We made no changes in our pulp hedges during the quarter and remain with 15,000 metric tons per month of softwood pulp in 2005 hedged at an average price of $651 per metric ton and 12,000 metric tons per month in 2006 hedged at an average price of $631 per metric ton. During the quarter, pre-tax losses on pulp hedging contracts were about breakeven and the fair value of our pulp hedges on the balance sheet as of June 30 was approximately 7 million, reflecting expectations in the marketplace that future pulp prices will be lower than what our rates are hedged at. The list price for (indiscernible) today is $620 per metric ton following announcements this week by some producers of a $10 per ton reduction.
During the quarter, our liquidity continued to improve and cash provided from operations totaled $20 million. Our cash and equivalents balance grew from 24 million to 37 million and our debt remained essentially unchanged with no draws against our revolving credit facility at any point this year. During the quarter, we paid a dividend of 1.5 million and our first semiannual bond interest payment of about 8 million.
Capital spending in the quarter was 4 million, below quarterly depreciation and amortization (technical difficulty). For the first six months, capital spending totaled 11 million which is at a run rate below our full year expectations. One of the reasons for the lower spending in the first half of the year is timing of our pulp mill shutdowns, which are expected in the second half and where capital spending is higher. We have also delayed authorization of certain projects, including the effluent treatment project as Pictou and process improvements and down related projects at Terrace Bay. Consequently, we are now expecting capital spending in 2005 to be closer to $30 million with 2006 remaining at the $40 million level that we had previously communicated.
I would like now to turn it over to you Sean to cover the progress against some of our key objectives and our business activity.
Sean Erwin - CEO
Thank you Bonnie and good morning everybody. I will give you a business activity update and will structure comments to ensure we address our key objectives and programs for 2005 which we have previously communicated. These were, one, growth in our paper businesses; two, addressing Terrace Bay's competitive position and delivering value for our pulp operations and three, delivering cost savings in all areas of the Company to offset increases in materials and energy prices. I will finish with some comments on our outlook for the remainder of the year and then open things up for questions.

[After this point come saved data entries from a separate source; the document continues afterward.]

(* ===== verification/DocEdit.v ===== *)
(** * Entry edits: [Document::edit_entries] against a format's entry codec

    A line-oriented module hands [edit_entries] three functions: its line
    classifier, its entry parser and its entry printer. [EntryCodec] states what
    the document layer relies on; the theorems of this file are proved against
    it, and each module discharges it for its own format. *)

From S2P Require Import Prelude Align Str Doc.

Class EntryCodec (T : Type) := {
  ec_eq_dec :: EqDecision T;
  ec_classify : rstr -> LineKind;
  ec_parse : rstr -> option T;
  ec_render : T -> result EditError rstr;
  ec_opens_section : rstr -> bool;
  (** A trailing [CR] is not significant. *)
  ec_classify_cr : cr_stable ec_classify;
  ec_parse_cr : cr_stable ec_parse;
  (** An empty line is no entry. *)
  ec_classify_empty : ec_classify [] <> Directive;
  (** What the printer accepts, the classifier and the parser read back. *)
  ec_render_parse : forall e r, ec_render e = Ok r ->
    check_raw r = Ok () -> ec_classify r = Directive /\ ec_parse r = Some e;
}.

(** The entries of a document, in file order. *)
Definition entries {T} `{EntryCodec T} (ls : list Line) : list T := omap (entry_of ec_parse) ls.

Definition edit {T} `{EntryCodec T} (wanted : list T) (doc : Document) :=
  edit_entries ec_parse ec_render ec_opens_section wanted doc.

(** The text of a line without trailing [CR]s. *)
Definition bare (r : rstr) : rstr := trim_end_matches (N.eqb CR) r.

(** Lines that are not entries and not empty, with the text a reader sees. *)
Definition other_of {T} `{EntryCodec T} (l : Line) : option (LineKind * rstr) :=
  match entry_of ec_parse l with
  | Some _ => None
  | None => if is_empty (bare (raw l)) then None else Some (kind l, bare (raw l))
  end.
Definition others {T} `{EntryCodec T} (ls : list Line) : list (LineKind * rstr) := omap other_of ls.

Lemma bare_cr r : bare (r ++ [CR]) = bare r.
Proof. unfold bare, trim_end_matches. by rewrite reverse_snoc. Qed.

(** ** What the first loop of [plan_entries] builds *)

Section Placed.
Context {T : Type} `{EntryCodec T}.

(** [placed er ws sl rp rm]: the entry lines [er] (row and entry) become the
    wanted entries [ws] by keeping, rewriting ([rp]) or removing ([rm]) lines
    and adding new ones; [sl] is where each wanted entry ends up. *)
Inductive placed : list (nat * T) -> list T -> list Slot -> list (nat * rstr) -> list nat -> Prop :=
| placed_nil : placed [] [] [] [] []
| placed_keep r a er ws sl rp rm :
    placed er ws sl rp rm -> placed ((r, a) :: er) (a :: ws) (SLine r :: sl) rp rm
| placed_rewrite r a w t er ws sl rp rm :
    ec_render w = Ok t -> check_raw t = Ok () -> placed er ws sl rp rm ->
    placed ((r, a) :: er) (w :: ws) (SLine r :: sl) ((r, t) :: rp) rm
| placed_drop r a er ws sl rp rm :
    placed er ws sl rp rm -> placed ((r, a) :: er) ws sl rp (r :: rm)
| placed_new w t er ws sl rp rm :
    ec_render w = Ok t -> check_raw t = Ok () -> placed er ws sl rp rm ->
    placed er (w :: ws) (SNew t :: sl) rp rm.

Lemma placed_app er1 ws1 sl1 rp1 rm1 er2 ws2 sl2 rp2 rm2 :
  placed er1 ws1 sl1 rp1 rm1 -> placed er2 ws2 sl2 rp2 rm2 ->
  placed (er1 ++ er2) (ws1 ++ ws2) (sl1 ++ sl2) (rp1 ++ rp2) (rm1 ++ rm2).
Proof. induction 1; simpl; eauto using placed. Qed.

Lemma placed_drops er : placed er [] [] [] er.*1.
Proof. induction er as [|[r a] er IH]; simpl; eauto using placed. Qed.
(** What the [since] gate reports. The walk collects, without repetition,
    exactly the field paths where a set value meets a schema node with a [since]
    within 17 levels of references, alternatives and nesting; the gate blocks
    the model exactly when the service's version is known and older than the
    [since] of one of them, and so never when no version was detected. *)
Theorem since_gate_blocks {V} `{!Json V} (schema model : V) profile service :
  NoDup (collected schema model)
  /\ (forall x, x ∈ collected schema model <-> gated schema 17 schema model [] x)
  /\ (has_errors (since_gate schema model profile service) = true <->
      exists installed path since, service_version profile service = Some installed
        /\ gated schema 17 schema model [] (path, since) /\ at_least installed since = Some false).
Proof.
  assert (Hc : forall x, x ∈ collected schema model <-> gated schema 17 schema model [] x).
  { intros x. unfold collected. rewrite collect_spec.
    split; [intros [?%elem_of_nil|?]; done|by right]. }
  split_and!; [apply collect_nodup; constructor|done|].
  unfold has_errors, since_gate. rewrite existsb_exists. setoid_rewrite <- list_elem_of_In.
  setoid_rewrite list_elem_of_omap. setoid_rewrite <- Hc. split.
  - intros (d & ([path since] & Hx & Hd) & Hs%bool_decide_eq_true).
    apply (since_diagnostic_error _ _ _ _ _ Hd) in Hs as (i & ? & ?). eauto 10.
  - intros (i & path & since & Hv & Hx & Hl).
    destruct (since_diagnostic_refused profile service path since i) as (d & Hd & Hs); [done..|].
    exists d. split; [|by apply bool_decide_eq_true]. by exists (path, since).
Qed.
(* ===== verification/Conformance.v ===== *)
(** * The conformance kit: [crates/detent-core/src/conformance.rs]

    The checks a module crate runs on its fixtures and on generated inputs, as
    executable definitions, and the theorem that no input at all makes them fail
    for a line-oriented module. The messages of the source also quote the
    values they compare. *)

From Stdlib Require Import ZArith.
From stdpp Require Import gmap.
From S2P Require Import Prelude Align Str Num Doc DocEdit Diag Config LineModule.

(** ** Inputs *)

Definition adversarial_inputs : list rstr :=
  [[]; [LF]; [CR]; [CR; LF]; [LF; CR; LF; LF]; [SPACE]; [TAB; TAB]; lit "x"; lit "x" ++ [LF]; lit "x" ++ [CR; LF];
   lit "x" ++ [CR] ++ lit "y" ++ [LF]; [NUL]; lit "x" ++ [NUL] ++ lit "y" ++ [LF]; lit "# comment only" ++ [LF];
   lit "  # indented comment" ++ [CR; LF; CR; LF]; [233; 26085; 10; 10]%N;
   lit "a" ++ [LF] ++ lit "b" ++ [CR; LF] ++ lit "c" ++ [LF; LF] ++ lit "d"].

Definition ALPHABET : list rchar :=
  lit "aZ0 " ++ [TAB] ++ lit "#=:" ++ [34; 92]%N ++ lit "/" ++ [LF; CR; NUL] ++ [233; 26085]%N.

Definition MULTILINE : rstr := lit "first line" ++ [LF] ++ lit "second line" ++ [LF] ++ lit "third line" ++ [LF].

(** One step of the generator, on [u64] with wrap-around. *)
Definition next_state (state : Z) : Z :=
  ((state * 6364136223846793005) mod 2 ^ 64 + 1442695040888963407) mod 2 ^ 64.

Definition next_letter (state : Z) : rchar :=
  default 97%N (ALPHABET !! Z.to_nat (Z.land (Z.shiftr state 33) 15)).

(** The loop; every round adds at least one byte. *)
Fixpoint fill (fuel len : nat) (state : Z) (out : rstr) : rstr :=
  match fuel with
  | O => out
  | S fuel =>
      if str_len out <? len
      then let state := next_state state in fill fuel len state (out ++ [next_letter state])
      else out
  end.

Definition pseudo_random_input (len : nat) (seed : Z) : rstr :=
  fill len len seed (if 0 <? len then MULTILINE else []).

(** ** The checks *)

Inductive Exercised := Yes | No.

#[export] Instance Exercised_eq_dec : EqDecision Exercised.
Proof. solve_decision. Defined.

Section Checks.
Context (M : ConfigModule).
Context {Model_eq : EqDecision Model}.
(** [PartialEq] of the module's document type. *)
Variable doc_eqb : Doc -> Doc -> bool.

Definition parsed (src : rstr) : result rstr Doc := map_err (fun _ => lit "parse failed") (cm_parse src).

Definition check_render_parse_roundtrip (src : rstr) : result rstr () :=
  doc ← parsed src;
  if bool_decide (cm_render doc = src) then Ok () else Err (lit "render(parse(s)) != s").

Definition check_apply_is_noop (src : rstr) : result rstr Exercised :=
  doc ← parsed src;
  match cm_to_model doc with
  | Err _ => Ok No
  | Ok model =>
      '(doc', report) ← map_err (fun _ => lit "apply(doc, to_model(doc)) failed") (cm_apply doc model);
      if negb (bool_decide (cm_render doc' = cm_render doc)) then Err (lit "apply(doc, to_model(doc)) changed the document")
      else if bool_decide (report = mkReport 0 0 0) then Ok Yes
      else Err (lit "apply(doc, to_model(doc)) reported an edit")
  end.

Definition check_edit_fidelity (src : rstr) (model : Model) : result rstr Exercised :=
  doc ← parsed src;
  match cm_apply doc model with
  | Err _ => Ok No
  | Ok (doc', _) =>
      back ← map_err (fun _ => lit "to_model after apply failed") (cm_to_model doc');
      if bool_decide (back = model) then Ok Yes else Err (lit "to_model(apply(doc, m)) != m")
  end.

Definition check_idempotent (src : rstr) (model : Model) : result rstr Exercised :=
  doc ← parsed src;
  match cm_apply doc model with
  | Err _ => Ok No
  | Ok (doc', _) =>
      reparsed ← map_err (fun _ => lit "reparse of rendered text failed") (cm_parse (cm_render doc'));
      if doc_eqb reparsed doc' then Ok Yes else Err (lit "parse(render(doc)) != doc")
  end.

(** [apply] borrows the document: a refused model leaves it as it was. *)
Definition check_injection_rejected (src : rstr) (probe : Model) : result rstr () :=
  doc ← parsed src;
  match cm_apply doc probe with
  | Ok _ => Err (lit "apply accepted an injection probe")
  | Err _ =>
      _ ← map_err (fun _ => lit "rejecting an injection probe left unparsable text") (cm_parse (cm_render doc));
      Ok ()
  end.

Definition check_bounded_parse (seed : Z) : result rstr () :=
  check_render_parse_roundtrip (pseudo_random_input (1024 * 1024) seed).

(** Whether some fixture has a model that applies. *)
Fixpoint any_exercised (fixtures : list rstr) : result rstr bool :=
  match fixtures with
  | [] => Ok false
  | fixture :: fixtures =>
      exercised ← check_apply_is_noop fixture;
      rest ← any_exercised fixtures;
      Ok (bool_decide (exercised = Yes) || rest)
  end.

Definition check_not_vacuous (fixtures : list rstr) (profile : HostProfile) : result rstr () :=
  exercised ← any_exercised fixtures;
  if negb exercised then Err (lit "no fixture had a representable model; apply was never exercised")
  else
    doc ← parsed [];
    '(doc', _) ← map_err (fun _ => lit "apply(parse(''), defaults) failed") (cm_apply doc (cm_defaults profile));
    back ← map_err (fun _ => lit "to_model after applying defaults failed") (cm_to_model doc');
    if bool_decide (back = cm_defaults profile) then Ok () else Err (lit "to_model(apply(parse(''), defaults)) != defaults").

End Checks.

(** ** What the generator returns *)

Lemma str_len_one c : 1 <= str_len [c].
Proof. unfold str_len, len_utf8. simpl. repeat case_match; lia. Qed.

Lemma fill_length fuel : forall len state out, len <= str_len out + fuel -> len <= str_len (fill fuel len state out).
Proof.
  induction fuel as [|fuel IH]; intros len state out H; cbn [fill]; [lia|].
  destruct (Nat.ltb_spec (str_len out) len) as [|?]; [|lia]. apply IH.
  rewrite str_len_app. pose proof (str_len_one (next_letter (next_state state))). lia.
Qed.

Lemma pseudo_random_input_length len seed : len <= str_len (pseudo_random_input len seed).
Proof. apply fill_length. lia. Qed.

(** ** What passing means

    Every check of the kit, on every input, for a module whose laws name the
    probes that [apply] must refuse. *)
Record conforms (M : ConfigModule) `{EqDecision Model} `{!ConfigModuleLaws M} (doc_eqb : Doc -> Doc -> bool) : Prop := {
  conforms_roundtrip : forall src, check_render_parse_roundtrip M src = Ok ();
  conforms_noop : forall src, check_apply_is_noop M src = Ok Yes;
  conforms_fidelity : forall src m, is_ok (check_edit_fidelity M src m) = true;
  conforms_idempotent : forall src m, is_ok (check_idempotent M doc_eqb src m) = true;
  conforms_injection : forall src m, breaks m src -> check_injection_rejected M src m = Ok ();
  conforms_bounded : forall seed, check_bounded_parse M seed = Ok ();
  conforms_not_vacuous : forall fixtures p, fixtures <> [] ->
    check_not_vacuous M fixtures p = Ok () <-> exists doc dr, cm_parse [] = Ok doc /\ cm_apply doc (cm_defaults p) = Ok dr;
}.

Definition Document_eqb (a b : Document) : bool := bool_decide (lines a = lines b).

Section LineModule.
Context {T M : Type} `{LineFormat T, EntryList T M, EqDecision M}.
Variable validate : M -> HostProfile -> Diagnostics.
Variable defaults : HostProfile -> M.

Notation module := (line_config validate defaults).
#[local] Existing Instance line_laws.

Lemma any_exercised_noop fixtures :
  (forall src, check_apply_is_noop module src = Ok Yes) ->
  any_exercised module fixtures = Ok (negb (is_empty fixtures)).
Proof.
  intros Hn. induction fixtures as [|f fixtures IH]; [done|]. cbn [any_exercised]. rewrite Hn. simpl.
  by rewrite IH.
Qed.

Theorem line_conforms : conforms module Document_eqb.
Proof.
  assert (Hn : forall src, check_apply_is_noop module src = Ok Yes).
  { intros src. unfold check_apply_is_noop, parsed. cbn [cm_parse line_config map_err result_bind mbind].
    destruct (cm_to_model _) as [m|x] eqn:Hm; [|done].
    rewrite (law_noop (M := module) src _ m eq_refl Hm). simpl.
    by rewrite bool_decide_true. }
  assert (Hr : forall src, check_render_parse_roundtrip module src = Ok ()).
  { intros src. unfold check_render_parse_roundtrip, parsed. simpl.
    by rewrite bool_decide_true by apply render_parse_lines. }
  split; [exact Hr|exact Hn|..].
  - intros src m. unfold check_edit_fidelity, parsed. cbn [cm_parse line_config map_err result_bind mbind].
    destruct (cm_apply _ m) as [[doc' r]|x] eqn:Ha; [|done].
    rewrite (law_apply_model (M := module) src _ m doc' r eq_refl Ha). simpl. by rewrite bool_decide_true.
  - intros src m. unfold check_idempotent, parsed. cbn [cm_parse line_config map_err result_bind mbind].
    destruct (cm_apply _ m) as [[doc' r]|x] eqn:Ha; [|done].
    apply line_apply_exact in Ha as (_ & _ & Hd).
    destruct (reachable_wf _ lf_classify_cr _ Hd) as [Hwf _]. simpl.
    unfold Document_eqb. by rewrite bool_decide_true by (by apply parse_render).
  - intros src m Hb. unfold check_injection_rejected, parsed. cbn [cm_parse line_config map_err result_bind mbind].
    by destruct (law_no_break (M := module) src _ m eq_refl Hb) as [x ->].
  - intros seed. apply Hr.
  - intros fixtures p Hne. unfold check_not_vacuous. rewrite any_exercised_noop by done.
    destruct fixtures as [|f fixtures]; [done|]. unfold parsed.
    cbn [negb is_empty cm_parse line_config map_err result_bind mbind]. split.
    + intros H1. eexists. destruct (cm_apply _ _) as [dr|x] eqn:Ha; [by eauto|done].
    + intros (doc & [doc' r] & [= <-] & Ha). rewrite Ha. cbn [map_err result_bind mbind].
      rewrite (law_apply_model (M := module) [] _ _ doc' r eq_refl Ha). simpl. by rewrite bool_decide_true.
Qed.

(** A model whose every entry has a line applies to every document. *)
Lemma line_apply_total src m :
  (forall e, e ∈ entries_of m -> is_ok (lf_render e) = true) ->
  exists dr, cm_apply (ConfigModule := module) (parse src lf_classify) m = Ok dr.
Proof.
  intros Hm. destruct (cm_apply _ m) as [dr|x] eqn:Ha; [by eauto|].
  apply (edit_err (H := line_codec)) in Ha as (w & Hw & Hx).
  apply Hm in Hw as [r Hr]%is_ok_inv. unfold refuses in Hx. cbn [ec_render line_codec] in Hx.
  destruct (lf_render_ok _ _ Hr) as [Hc _]. destruct Hx as [Hx|(t & Ht & Hx)]; congruence.
Qed.
End LineModule.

As in the last update, I'd like to begin with a couple of companywide activities. First off, we remain extremely proud of what our teams are accomplishing in terms of improved safety. During the second quarter of this year, our reportable incident rate has improved by over 50% from the previous year. Notably, our weighting (ph) mill employees have now gone over one year without a reportable incident and other locations such as the Neenah mill are also approaching the same record. This is outstanding performance our teams.
Secondly, employees from all functions and locations are also involved in implementation of Oracle as our ERP system platform with a first phase on track to start up in January. The teams are excited about the benefits that having a consistent, integrated system will bring to us, not to mention the payback from eliminating transition service agreement costs we are currently incurring.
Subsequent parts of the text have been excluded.